Problem statement = Go through the entries, filter for the word "repeat", and copy every line that has it.
** Material for the task follows **
Lemma ends_ide_read lba n : tame (ide_read lba n).
Proof. intros s. unfold ide_read. destruct (disk_read _ _ _) as [[b d]|e] eqn:E; [done|]. by eapply returning_read. Qed.
Lemma ends_ide_write lba b n : tame (ide_write lba b n).
Proof. intros s. unfold ide_write. destruct (disk_write _ _ _ _) as [d|e] eqn:E; [done|]. by eapply returning_write. Qed.
Lemma ends_malloc n : tame (malloc n).
Proof. intros s. unfold malloc. destruct (sys_malloc _ _) as [[b d]|e] eqn:E; [done|]. by eapply returning_malloc. Qed.
Lemma ends_free p : tame (free p).
Proof. intros s. unfold free. destruct (sys_free _ _) as [d|e] eqn:E; [done|]. by eapply returning_free. Qed.
Lemma ends_buffer p : tame (buffer p).
Proof. unfold buffer. ends_tac. Qed.
Lemma ends_get_user : tame get_user.
Proof. unfold get_user. ends_tac. Qed.
Lemma ends_put_user u : tame (put_user u).
Proof. unfold put_user. ends_tac. Qed.
Lemma ends_get_inode p : tame (get_inode p).
Proof. intros s. unfold get_inode. destruct (_ !! _); [repeat split|by apply allowed]. Qed.
Lemma ends_put_inode p i : tame (put_inode p i).
Proof. unfold put_inode, buffer. ends_tac. Qed.
Lemma ends_upd_inode p f : tame (upd_inode p f).
Proof. unfold upd_inode. ends_step; [apply ends_get_inode|apply ends_put_inode]. Qed.
Lemma ends_get_sb : tame get_sb.
Proof. unfold get_sb. ends_tac. Qed.
Lemma ends_get_part : tame get_part.
Proof. unfold get_part. ends_tac. Qed.
Lemma ends_put_part p : tame (put_part p).
Proof. unfold put_part. ends_tac. Qed.
Lemma ends_get_dir p : tame (get_dir p).
Proof. intros s. unfold get_dir. destruct (_ !! _); [repeat split|by apply allowed]. Qed.
Lemma ends_put_dir p d : tame (put_dir p d).
Proof. unfold put_dir, buffer. ends_tac. Qed.
Lemma ends_get_file i : tame (get_file i).
Proof. intros s. unfold get_file, rd. repeat case_match; simplify_eq; try (by apply allowed); repeat split. Qed.
Lemma ends_open_push p : tame (open_push p).
Proof. intros s. unfold open_push. destruct (decide _); [by apply allowed|repeat split]. Qed.
Lemma ends_open_remove p : tame (open_remove p).
Proof. intros s. unfold open_remove. destruct (decide _); [repeat split|by apply allowed]. Qed.
Lemma ends_intr_disable : tame intr_disable.
Proof. intros s. rewrite intr_disable_run. unfold intr_off. by destruct (Z.testbit _ _). Qed.
Lemma ends_intr_set_status st : tame (intr_set_status st).
Proof.
  intros s. destruct st; simpl; rewrite ?intr_disable_run, ?intr_enable_run; unfold intr_off, intr_on;
    by destruct (Z.testbit _ _).
Qed.
End ends_fs.
#[export] Hint Resolve ends_ide_read ends_ide_write ends_malloc ends_free ends_buffer ends_get_user ends_put_user
  ends_get_inode ends_put_inode ends_upd_inode ends_get_sb ends_get_part ends_put_part ends_get_dir ends_put_dir
  ends_get_file ends_open_push ends_open_remove ends_intr_disable ends_intr_set_status : ends.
** End of Material for the task **
Reply =
Proof. intros s. unfold get_inode. destruct (_ !! _); [repeat split|by apply allowed]. Qed.
Proof. intros s. unfold get_dir. destruct (_ !! _); [repeat split|by apply allowed]. Qed.
Proof. intros s. unfold get_file, rd. repeat case_match; simplify_eq; try (by apply allowed); repeat split. Qed.
Proof. intros s. unfold open_push. destruct (decide _); [by apply allowed|repeat split]. Qed.
Proof. intros s. unfold open_remove. destruct (decide _); [repeat split|by apply allowed]. Qed.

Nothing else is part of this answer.